The modular activities and extensions in this unit provide opportunities for students to:

  • Investigate the audiences and purposes of the Declaration of Independence
  • Explore primary source paintings, objects, and documents to develop a deeper understanding the Declaration and foreign involvement in the Revolutionary War
  • Apply their newly learned knowledge to drafting their own version of the Declaration of Independence

Procedure

Engagement (10-15 minutes)

Audience & Purpose

  1. Begin by asking students what information writers/authors need to consider before they start writing a document. Review how writers need to decide on an audience and a purpose for what they are writing. Have students brainstorm a few examples of different books, documents, letters, etc. that were written with a particular audience and purpose in mind.
  2. Next, display a copy of the Declaration of Independence using “The Declaration of Independence” gallery in the Museum’s virtual tour. Ask students to brainstorm, individually or in small groups, who they think the audience was and what was the intended purpose for the Declaration of Independence. Allow students to share their ideas, justifying their answers as they do so.

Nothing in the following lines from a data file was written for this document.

(** [get_batch] of [src/src/train.py].  It draws from [np.random]: the
    generator state comes in and goes out. *)
Definition get_batch (data : list Z) (block_size batch_size : nat)
  (g_accum_iters : option nat) (st : RandomState) : result (batch * RandomState) :=
  let bs := batch_size * or_1 g_accum_iters in
  '(ix, st') <- randint 0 (Z.of_nat (length data) - Z.of_nat block_size) bs st ;;
  x <- mapM (fun i => take data (map (fun j => (j + i)%Z) (arange 0 block_size))) ix ;;
  y <- mapM (fun i => take data (map (fun j => (j + i)%Z) (arange 1 (block_size + 1)))) ix ;;
  match g_accum_iters with
  | Some g =>
      x3 <- reshape g batch_size block_size x ;;
      y3 <- reshape g batch_size block_size y ;;
      Ok (Batch3 x3 y3, st')
  | None => Ok (Batch2 x y, st')
  end.

(** The draws [evaluate] makes: 200 batches, one after the other. *)
Fixpoint evaluate_batches (n : nat) (data : list Z) (block_size batch_size : nat)
  (st : RandomState) : result RandomState :=
  match n with
  | 0 => Ok st
  | S n' =>
      '(_, st') <- get_batch data block_size batch_size None st ;;
      evaluate_batches n' data block_size batch_size st'
  end.

(** What one step of the loop of [train] consumes: the step number, the
    batch and the sub-key handed to [step]. *)
Record consumed : Type := mkConsumed {
  itr : Z;
  xy : batch;
  step_key : KeyArray;
}.

(** The loop of [train] (lines 199-213) as far as random input goes: the
    evaluation draws at the evaluation steps, then per step a split of the
    key and a batch. *)
Fixpoint train_loop (config : ExperimentConfig) (train_data val_data : list Z)
  (steps : list Z) (key : KeyArray) (st : RandomState) : result (list consumed) :=
  match steps with
  | [] => Ok []
  | itr :: rest =>
      let block := block_size (model_config config) in
      st1 <-
        (if debug config then Ok st
         else if (eval_interval config =? 0)%Z
         then Raise (ZeroDivisionError "integer modulo by zero")
         else if (itr mod eval_interval config =? 0)%Z
         then
           st0 <- evaluate_batches 200 train_data block (batch_size config) st ;;
           evaluate_batches 200 val_data block (batch_size config) st0
         else Ok st) ;;
      let '(key', key1) := split2 key in
      '(b, st2) <- get_batch train_data block (batch_size config)
                     (Some (g_accum_iters config)) st1 ;;
      more <- train_loop config train_data val_data rest key' st2 ;;
      Ok (mkConsumed itr b key1 :: more)
  end.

Development, Part 1 (30-40 minutes)

Different Declarations

  1. Instruct students to locate the following examples of support for independence within the Season of Independence interactive:
    • Virginia Instructions to Congressional Delegates
    • Rhode Island Act Repealing Allegiance to Great Britain
    • New Jersey Constitution Preamble
    • Charlestown, South Carolina Grand Jury Presentments
    • Barnstable, Massachusetts Resolution on Independence
  2. After providing time for students to familiarize themselves with the five examples of support, ask them to compare and contrast the documents by asking:
    • In what part of the colonies did these examples of support originate?
    • How, specifically, are each of them showing support for independence in their own way?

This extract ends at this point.